Task
Once you reach the line that holds "shader and records" in the listing below, output it and every line after it through the line that holds "(** ** Numbers *)", word for word.

::::

(** * A grid of instanced squares drawn once with WebGPU: [index.js]

    The script acquires a GPU device, uploads three buffers (the square's
    vertices, the grid dimensions, one flag per cell), compiles one WGSL
    shader and records a single instanced draw.  This development embeds

    - the typed arrays the script builds (JavaScript side),
    - the two WGSL entry points [vertexMain] and [fragmentMain], over
      IEEE-754 binary32 numbers,
    - the script itself, as a program in a small state-and-exception monad
      that talks to a host (browser and GPU) and leaves a trace of calls,

    and proves the properties stated about them. *)

From Stdlib Require Import ZArith List Lia Bool SpecFloat QArith.
From stdpp Require Import base list gmap strings.

Local Open Scope Z_scope.

(** ** Numbers *)

(** WGSL [f32] and the elements of a [Float32Array] are binary32 numbers:
    24 bits of precision, infinities at exponent 128.  Operations round to
    nearest, ties to even; a quotient is taken as correctly rounded too,
    which it is whenever it is exact, as with the divisor 32 of this
    program. *)
Module F32.

Definition prec : Z := 24.
Definition emax : Z := 128.

Definition t := spec_float.

Definition add : t -> t -> t := SFadd prec emax.
Definition sub : t -> t -> t := SFsub prec emax.
Definition mul : t -> t -> t := SFmul prec emax.
Definition div : t -> t -> t := SFdiv prec emax.

(** Conversion of an integer (a WGSL [u32], or an integer literal). *)
Definition of_Z (n : Z) : t := binary_normalize prec emax n 0 false.

(** Rounding of a wider binary float, as a [Float32Array] store does. *)
Definition round (x : spec_float) : t :=
  match x with
  | S754_finite s m e => binary_round prec emax s m e
  | _ => x
  end.

(** WGSL [floor]: the largest integer not above [x]. *)
Definition floor (x : t) : t :=
  match x with
  | S754_finite s m e =>
      if 0 <=? e then x
      else binary_normalize prec emax
             (Z.shiftr (cond_Zopp s (Zpos m)) (- e)) 0 s
  | _ => x
  end.

(** WGSL [trunc]: the integer part, rounding toward zero. *)
Definition trunc (x : t) : t :=
  match x with
  | S754_finite s m e =>
      if 0 <=? e then x
      else binary_normalize prec emax
             (cond_Zopp s (Z.shiftr (Zpos m) (- e))) 0 s
  | _ => x
  end.

(** WGSL [x % y] on floats is [x - y * trunc (x / y)]. *)
Definition rem (x y : t) : t := sub x (mul y (trunc (div x y))).

Definition is_finite (x : t) : bool :=
  match x with
  | S754_zero _ | S754_finite _ _ _ => true
  | _ => false
  end.

(** The rational a finite float stands for (0 for the others). *)
Definition to_Q (x : t) : Q :=
  match x with
  | S754_finite s m e => (inject_Z (cond_Zopp s (Zpos m)) * Qpower 2 e)%Q
  | _ => 0%Q
  end.

End F32.

(** JavaScript numbers are binary64. *)
Module F64.

Definition prec : Z := 53.
Definition emax : Z := 1024.

Definition of_Z (n : Z) : spec_float := binary_normalize prec emax n 0 false.
Definition div : spec_float -> spec_float -> spec_float := SFdiv prec emax.
Definition neg : spec_float -> spec_float := SFopp.

(** The literal [0.8]: the binary64 number nearest to 4/5. *)
Definition lit_0_8 : spec_float := S754_finite false 7205759403792794 (-53).

(** Conversion of an argument declared [GPUSize32] in the WebGPU interface
    (an [unsigned long] with range enforcement): the number is truncated and
    must then lie in [0, 2^32); otherwise the call raises a [TypeError]. *)
Definition to_GPUSize32 (x : spec_float) : option Z :=
  match x with
  | S754_zero _ => Some 0
  | S754_finite s m e =>
      let n := cond_Zopp s (if 0 <=? e then Z.shiftl (Zpos m) e
                            else Z.shiftr (Zpos m) (- e)) in
      if (0 <=? n) && (n <? 2 ^ 32) then Some n else None
  | _ => None
  end.

End F64.

(** ** Typed arrays *)

Abbreviation Float32Array := (list F32.t) (only parsing).
Abbreviation Uint32Array := (list Z) (only parsing).

(** [new Float32Array([...])] rounds every number to binary32. *)
Definition new_Float32Array (xs : list spec_float) : Float32Array :=
  map F32.round xs.

(** [new Uint32Array(n)] is [n] zeros. *)
Definition new_Uint32Array (n : Z) : Uint32Array := replicate (Z.to_nat n) 0.

Definition to_uint32 (v : Z) : Z := v mod 2 ^ 32.

(** [a[i] = v] on a [Uint32Array]: the value wraps to 32 bits and a write
    past the end is dropped. *)
Definition uint32_set (a : Uint32Array) (i : nat) (v : Z) : Uint32Array :=
  <[i := to_uint32 v]> a.

Inductive TypedArray :=
| F32Array (a : Float32Array)
| U32Array (a : Uint32Array).

Definition ta_length (a : TypedArray) : Z :=
  match a with
  | F32Array a => Z.of_nat (length a)
  | U32Array a => Z.of_nat (length a)
  end.

(** Both element types take four bytes. *)
Definition byteLength (a : TypedArray) : Z := 4 * ta_length a.

(** ** Constants and geometry of the script *)

Definition GRID_SIZE : Z := 32.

::::

Task solution
    shader and records a single instanced draw.  This development embeds

    - the typed arrays the script builds (JavaScript side),
    - the two WGSL entry points [vertexMain] and [fragmentMain], over
      IEEE-754 binary32 numbers,
    - the script itself, as a program in a small state-and-exception monad
      that talks to a host (browser and GPU) and leaves a trace of calls,

    and proves the properties stated about them. *)

From Stdlib Require Import ZArith List Lia Bool SpecFloat QArith.
From stdpp Require Import base list gmap strings.

Local Open Scope Z_scope.

(** ** Numbers *)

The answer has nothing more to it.